On peut même, à l’échelle mon­diale, se deman­der si l’ensemble des êtres humains vivant actuel­le­ment sur le globe ter­restre ont entre eux des rap­ports meilleurs que dans le pas­sé et si, plus tard, ce mieux obser­vable aujourd’hui ne sera pas à son tour dépassé.

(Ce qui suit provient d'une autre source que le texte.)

(** The user and password buffers after the part before the [@], [l]. *)
Definition copy_credentials (user pass : cells) (l : string) : option (cells * cells) :=
  match split_at ":" l with
  | Some (u, pw) =>
      user ← strncpy user l (String.length u);
      pass ← strncpy pass pw (field_buf - 1);
      Some (user, pass)
  | None => user ← strncpy user l (field_buf - 1); Some (user, pass)
  end.

(** [*strchr(host, ':') = '\0'] and the port after it. *)
Definition cut_port (host : cells) (port : Z) : option (cells * Z) :=
  text ← cstr_of_cells host;
  match split_at ":" text with
  | Some (h, pt) => host ← set_nul host (String.length h); port ← atoi pt; Some (host, port)
  | None => Some (host, port)
  end.

(** Host, port and database name out of [p]. *)
Definition copy_host (host : cells) (port : Z) (p : string) : option (cells * Z * cells) :=
  let dbname := char_array field_buf "" in
  match split_at "/" p with
  | Some (hp, db) =>
      dbname ← strncpy dbname db (field_buf - 1);
      let hostlen := String.length hp in
      host ← (if decide (0 < hostlen < field_buf)%nat
              then host ← strncpy host p hostlen; set_nul host hostlen
              else Some host);
      '(host, port) ← cut_port host port;
      Some (host, port, dbname)
  | None =>
      match split_at ":" p with
      | Some (h, pt) =>
          let hostlen := String.length h in
          host ← strncpy host p hostlen;
          host ← set_nul host hostlen;
          port ← atoi pt;
          Some (host, port, dbname)
      | None => host ← strncpy host p (field_buf - 1); Some (host, port, dbname)
      end
  end.

(** The whole parser; [None]: an access out of bounds, a text without its end or
    a port that is not an [int]. *)
Definition parse_server (user0 host0 : string) (port0 : Z) (dsn : string) : option server :=
  buf ← strncpy (char_array_uninit dsn_buf) dsn (dsn_buf - 1);
  text ← cstr_of_cells buf;
  let user := char_array field_buf user0 in
  let pass := char_array field_buf "" in
  '(user, pass, p) ←
    match split_at "@" text with
    | Some (l, r) => '(user, pass) ← copy_credentials user pass l; Some (user, pass, r)
    | None => Some (user, pass, text)
    end;
  '(host, port, dbname) ← copy_host (char_array field_buf host0) port0 p;
  user ← cstr_of_cells user;
  pass ← cstr_of_cells pass;
  host ← cstr_of_cells host;
  dbname ← cstr_of_cells dbname;
  Some (Server user pass host port dbname).

Definition mysql_parse : string -> option server := parse_server "root" "127.0.0.1" 3306.
Definition pg_parse : string -> option server := parse_server "" "localhost" 5432.

Example mysql_parse_full :
  mysql_parse "admin:s3cret@db.example.org:3307/shop" =
    Some (Server "admin" "s3cret" "db.example.org" 3307 "shop").
Proof. vm_compute. reflexivity. Qed.

(** The buffer of the user holds "root" before, and no end is written. *)
Example mysql_parse_short_user :
  mysql_parse "bob:pw@localhost/shop" = Some (Server "bobt" "pw" "localhost" 3306 "shop").
Proof. vm_compute. reflexivity. Qed.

Pareils pro­blèmes sou­lèvent d’énormes dif­fi­cul­tés, et il ne sau­rait être ques­tion de pré­tendre ici les résoudre une fois pour toutes en quelques pages, quand des pen­seurs émi­nents ont par­fois renon­cé à se pro­non­cer eux-mêmes dans un sens ou dans l’autre [[Voir en par­ti­cu­lier les conclu­sions du petit volume de M. André Cres­son : Le pro­blème moral et les phi­lo­sophes. (A. Colin, Paris, 1939, 2. édit.)]]. Mais il faut noter qu’à défaut de pro­grès, beau­coup de phi­lo­sophes et d’historiens ont enre­gis­tré au moins qu’il y avait eu évo­lu­tion dans le domaine moral et dans le domaine social [[Her­bert Spen­cer : Les bases de la morale évo­lu­tion­niste ; Létour­neau : Évo­lu­tion de la morale ; F. Nietzsche : La généa­lo­gie de la morale.]]. Et c’est bien un pro­blème très voi­sin de celui que nous avons posé en com­men­çant que M. Léon Brun­sch­wicg exa­mine dans les deux volumes de sa vaste et péné­trante étude sur « les pro­grès de la conscience dans la phi­lo­so­phie occidentale ».

Quant au pro­blème social dans toute son ampleur, il se confond avec le pro­blème de la civi­li­sa­tion, et c’est assez dire qu’il n’est pas simple : un excellent guide sur cette ques­tion est le petit ouvrage de M. F. Sar­tiaux paru en 1938 [[Félix Sar­tiaux : La civi­li­sa­tion. (A. Colin.).]]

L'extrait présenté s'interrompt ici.